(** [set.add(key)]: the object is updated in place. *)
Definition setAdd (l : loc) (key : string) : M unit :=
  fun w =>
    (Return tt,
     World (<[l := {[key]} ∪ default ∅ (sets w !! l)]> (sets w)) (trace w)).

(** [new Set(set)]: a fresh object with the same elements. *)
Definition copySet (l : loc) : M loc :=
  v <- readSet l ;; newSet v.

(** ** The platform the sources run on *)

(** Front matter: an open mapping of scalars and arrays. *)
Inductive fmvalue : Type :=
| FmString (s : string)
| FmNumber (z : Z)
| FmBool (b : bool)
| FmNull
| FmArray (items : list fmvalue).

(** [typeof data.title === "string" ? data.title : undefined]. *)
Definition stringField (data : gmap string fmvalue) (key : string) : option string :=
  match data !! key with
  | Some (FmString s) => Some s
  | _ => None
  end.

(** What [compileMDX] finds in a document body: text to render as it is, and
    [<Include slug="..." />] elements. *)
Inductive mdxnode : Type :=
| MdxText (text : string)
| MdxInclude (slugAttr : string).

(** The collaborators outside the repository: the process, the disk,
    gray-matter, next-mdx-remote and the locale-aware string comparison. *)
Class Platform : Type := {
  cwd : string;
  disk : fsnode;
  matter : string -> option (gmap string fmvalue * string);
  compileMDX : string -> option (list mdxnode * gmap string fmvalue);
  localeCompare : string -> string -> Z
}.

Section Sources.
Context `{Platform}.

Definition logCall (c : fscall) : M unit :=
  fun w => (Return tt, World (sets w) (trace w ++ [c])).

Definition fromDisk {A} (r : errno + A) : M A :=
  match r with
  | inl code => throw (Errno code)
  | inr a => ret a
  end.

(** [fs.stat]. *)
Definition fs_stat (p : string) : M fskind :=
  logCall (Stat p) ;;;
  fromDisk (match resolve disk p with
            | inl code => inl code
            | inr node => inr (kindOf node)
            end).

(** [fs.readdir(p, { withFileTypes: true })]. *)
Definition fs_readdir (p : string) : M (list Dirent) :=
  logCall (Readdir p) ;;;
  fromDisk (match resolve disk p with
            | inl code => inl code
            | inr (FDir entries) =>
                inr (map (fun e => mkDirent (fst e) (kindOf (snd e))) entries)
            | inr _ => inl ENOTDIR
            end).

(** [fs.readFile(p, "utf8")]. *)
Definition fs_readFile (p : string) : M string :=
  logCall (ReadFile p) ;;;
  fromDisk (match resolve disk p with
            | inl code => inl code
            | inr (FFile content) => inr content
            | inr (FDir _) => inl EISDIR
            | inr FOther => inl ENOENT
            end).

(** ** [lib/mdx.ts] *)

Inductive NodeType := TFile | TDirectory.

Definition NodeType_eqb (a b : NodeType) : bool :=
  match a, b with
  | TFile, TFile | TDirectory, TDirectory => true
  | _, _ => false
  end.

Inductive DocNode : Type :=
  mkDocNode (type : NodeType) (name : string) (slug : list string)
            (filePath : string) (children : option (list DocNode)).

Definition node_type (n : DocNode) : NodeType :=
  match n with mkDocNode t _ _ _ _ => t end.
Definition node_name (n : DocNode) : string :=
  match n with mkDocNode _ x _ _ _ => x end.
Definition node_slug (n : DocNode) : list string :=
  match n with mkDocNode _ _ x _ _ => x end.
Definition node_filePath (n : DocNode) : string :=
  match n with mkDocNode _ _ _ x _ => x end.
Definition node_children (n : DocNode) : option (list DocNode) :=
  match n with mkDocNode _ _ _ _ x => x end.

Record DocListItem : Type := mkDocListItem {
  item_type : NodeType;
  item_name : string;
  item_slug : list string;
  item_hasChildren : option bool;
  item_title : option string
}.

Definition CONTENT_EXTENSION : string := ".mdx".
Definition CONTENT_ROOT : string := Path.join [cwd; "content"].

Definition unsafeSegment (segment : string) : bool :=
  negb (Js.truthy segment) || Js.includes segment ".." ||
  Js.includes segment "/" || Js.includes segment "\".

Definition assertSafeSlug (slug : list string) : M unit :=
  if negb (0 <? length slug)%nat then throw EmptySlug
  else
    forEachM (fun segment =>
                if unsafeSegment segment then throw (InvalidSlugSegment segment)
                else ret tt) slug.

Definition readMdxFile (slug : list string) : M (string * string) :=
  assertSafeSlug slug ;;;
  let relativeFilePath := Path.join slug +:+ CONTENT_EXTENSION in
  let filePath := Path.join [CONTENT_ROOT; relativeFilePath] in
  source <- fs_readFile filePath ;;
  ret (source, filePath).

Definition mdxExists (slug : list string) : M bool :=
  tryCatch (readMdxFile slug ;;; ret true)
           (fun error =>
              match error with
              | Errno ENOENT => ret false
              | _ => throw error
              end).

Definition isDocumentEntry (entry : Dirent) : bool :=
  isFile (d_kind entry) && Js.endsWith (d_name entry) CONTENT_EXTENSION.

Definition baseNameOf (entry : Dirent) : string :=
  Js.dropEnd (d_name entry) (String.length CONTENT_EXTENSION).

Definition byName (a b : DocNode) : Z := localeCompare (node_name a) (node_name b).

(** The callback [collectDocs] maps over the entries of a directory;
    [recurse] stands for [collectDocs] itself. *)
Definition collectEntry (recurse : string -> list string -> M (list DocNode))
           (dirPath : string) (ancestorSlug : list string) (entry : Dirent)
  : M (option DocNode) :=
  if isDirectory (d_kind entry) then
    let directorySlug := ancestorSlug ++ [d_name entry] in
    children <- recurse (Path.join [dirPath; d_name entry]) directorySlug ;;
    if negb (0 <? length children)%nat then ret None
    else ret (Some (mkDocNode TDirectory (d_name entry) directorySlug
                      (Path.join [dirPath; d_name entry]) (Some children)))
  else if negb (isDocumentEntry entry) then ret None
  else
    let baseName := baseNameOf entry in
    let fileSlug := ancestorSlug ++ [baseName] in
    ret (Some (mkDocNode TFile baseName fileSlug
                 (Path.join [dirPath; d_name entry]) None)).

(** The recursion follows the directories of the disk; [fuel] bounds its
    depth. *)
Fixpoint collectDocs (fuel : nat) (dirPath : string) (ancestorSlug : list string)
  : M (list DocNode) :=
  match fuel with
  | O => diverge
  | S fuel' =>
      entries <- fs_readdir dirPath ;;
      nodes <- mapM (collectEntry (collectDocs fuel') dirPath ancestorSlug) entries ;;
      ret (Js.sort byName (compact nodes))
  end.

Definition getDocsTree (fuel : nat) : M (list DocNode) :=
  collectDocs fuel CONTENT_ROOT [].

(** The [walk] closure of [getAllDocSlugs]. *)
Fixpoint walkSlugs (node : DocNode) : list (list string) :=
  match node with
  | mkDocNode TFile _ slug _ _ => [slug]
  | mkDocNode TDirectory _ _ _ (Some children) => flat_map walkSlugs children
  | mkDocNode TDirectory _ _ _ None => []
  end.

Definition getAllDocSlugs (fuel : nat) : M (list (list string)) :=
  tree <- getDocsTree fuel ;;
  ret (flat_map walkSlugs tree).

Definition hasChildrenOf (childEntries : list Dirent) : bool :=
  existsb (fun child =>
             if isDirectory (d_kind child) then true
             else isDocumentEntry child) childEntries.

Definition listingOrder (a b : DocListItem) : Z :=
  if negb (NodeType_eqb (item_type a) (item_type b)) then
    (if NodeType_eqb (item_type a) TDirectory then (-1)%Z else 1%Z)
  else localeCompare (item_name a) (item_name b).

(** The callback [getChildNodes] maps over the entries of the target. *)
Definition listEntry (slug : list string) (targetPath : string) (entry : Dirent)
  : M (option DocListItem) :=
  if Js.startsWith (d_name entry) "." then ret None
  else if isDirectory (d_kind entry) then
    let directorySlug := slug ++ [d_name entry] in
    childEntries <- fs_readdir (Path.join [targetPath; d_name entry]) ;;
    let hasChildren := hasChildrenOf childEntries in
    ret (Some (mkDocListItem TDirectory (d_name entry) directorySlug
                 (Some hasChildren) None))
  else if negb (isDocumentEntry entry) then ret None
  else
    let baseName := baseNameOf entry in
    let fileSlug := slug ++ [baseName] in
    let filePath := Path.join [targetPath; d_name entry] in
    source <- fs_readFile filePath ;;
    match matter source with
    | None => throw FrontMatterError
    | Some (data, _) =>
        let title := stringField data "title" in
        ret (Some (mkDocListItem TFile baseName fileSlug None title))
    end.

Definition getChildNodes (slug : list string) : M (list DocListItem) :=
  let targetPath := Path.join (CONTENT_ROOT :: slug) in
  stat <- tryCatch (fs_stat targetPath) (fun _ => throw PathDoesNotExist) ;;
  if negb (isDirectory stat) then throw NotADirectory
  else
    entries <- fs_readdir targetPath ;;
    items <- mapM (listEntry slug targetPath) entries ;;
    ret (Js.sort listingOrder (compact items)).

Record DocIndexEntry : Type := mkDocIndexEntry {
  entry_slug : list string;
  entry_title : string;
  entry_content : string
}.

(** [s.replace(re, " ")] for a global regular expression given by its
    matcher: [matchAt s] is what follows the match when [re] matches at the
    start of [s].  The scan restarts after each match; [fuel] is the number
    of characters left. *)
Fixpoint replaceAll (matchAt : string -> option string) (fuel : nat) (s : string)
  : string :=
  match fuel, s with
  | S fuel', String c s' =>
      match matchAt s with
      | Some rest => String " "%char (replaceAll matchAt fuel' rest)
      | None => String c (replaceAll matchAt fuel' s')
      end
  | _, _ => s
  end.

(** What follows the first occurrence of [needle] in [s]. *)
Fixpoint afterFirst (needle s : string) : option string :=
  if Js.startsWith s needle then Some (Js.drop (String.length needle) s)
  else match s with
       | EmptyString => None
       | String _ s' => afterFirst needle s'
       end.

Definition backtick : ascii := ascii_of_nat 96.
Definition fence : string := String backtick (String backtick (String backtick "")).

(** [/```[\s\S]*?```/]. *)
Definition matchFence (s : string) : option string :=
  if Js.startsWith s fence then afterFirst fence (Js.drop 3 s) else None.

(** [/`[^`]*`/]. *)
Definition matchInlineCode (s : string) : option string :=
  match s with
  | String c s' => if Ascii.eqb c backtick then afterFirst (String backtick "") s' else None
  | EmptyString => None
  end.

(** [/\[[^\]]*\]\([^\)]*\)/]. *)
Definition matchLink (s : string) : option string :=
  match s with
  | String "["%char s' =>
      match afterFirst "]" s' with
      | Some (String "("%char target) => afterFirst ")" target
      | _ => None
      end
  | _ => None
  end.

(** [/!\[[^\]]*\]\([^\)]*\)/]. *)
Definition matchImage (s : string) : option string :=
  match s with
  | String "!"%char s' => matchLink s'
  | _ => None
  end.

::::

Output the records above exactly, from their first line through the line that contains "Definition fs_stat (p", and add nothing.

## Written answer:
(** [set.add(key)]: the object is updated in place. *)
Definition setAdd (l : loc) (key : string) : M unit :=
  fun w =>
    (Return tt,
     World (<[l := {[key]} ∪ default ∅ (sets w !! l)]> (sets w)) (trace w)).

(** [new Set(set)]: a fresh object with the same elements. *)
Definition copySet (l : loc) : M loc :=
  v <- readSet l ;; newSet v.

(** ** The platform the sources run on *)

(** Front matter: an open mapping of scalars and arrays. *)
Inductive fmvalue : Type :=
| FmString (s : string)
| FmNumber (z : Z)
| FmBool (b : bool)
| FmNull
| FmArray (items : list fmvalue).

(** [typeof data.title === "string" ? data.title : undefined]. *)
Definition stringField (data : gmap string fmvalue) (key : string) : option string :=
  match data !! key with
  | Some (FmString s) => Some s
  | _ => None
  end.

(** What [compileMDX] finds in a document body: text to render as it is, and
    [<Include slug="..." />] elements. *)
Inductive mdxnode : Type :=
| MdxText (text : string)
| MdxInclude (slugAttr : string).

(** The collaborators outside the repository: the process, the disk,
    gray-matter, next-mdx-remote and the locale-aware string comparison. *)
Class Platform : Type := {
  cwd : string;
  disk : fsnode;
  matter : string -> option (gmap string fmvalue * string);
  compileMDX : string -> option (list mdxnode * gmap string fmvalue);
  localeCompare : string -> string -> Z
}.

Section Sources.
Context `{Platform}.

Definition logCall (c : fscall) : M unit :=
  fun w => (Return tt, World (sets w) (trace w ++ [c])).

Definition fromDisk {A} (r : errno + A) : M A :=
  match r with
  | inl code => throw (Errno code)
  | inr a => ret a
  end.

(** [fs.stat]. *)
Definition fs_stat (p : string) : M fskind :=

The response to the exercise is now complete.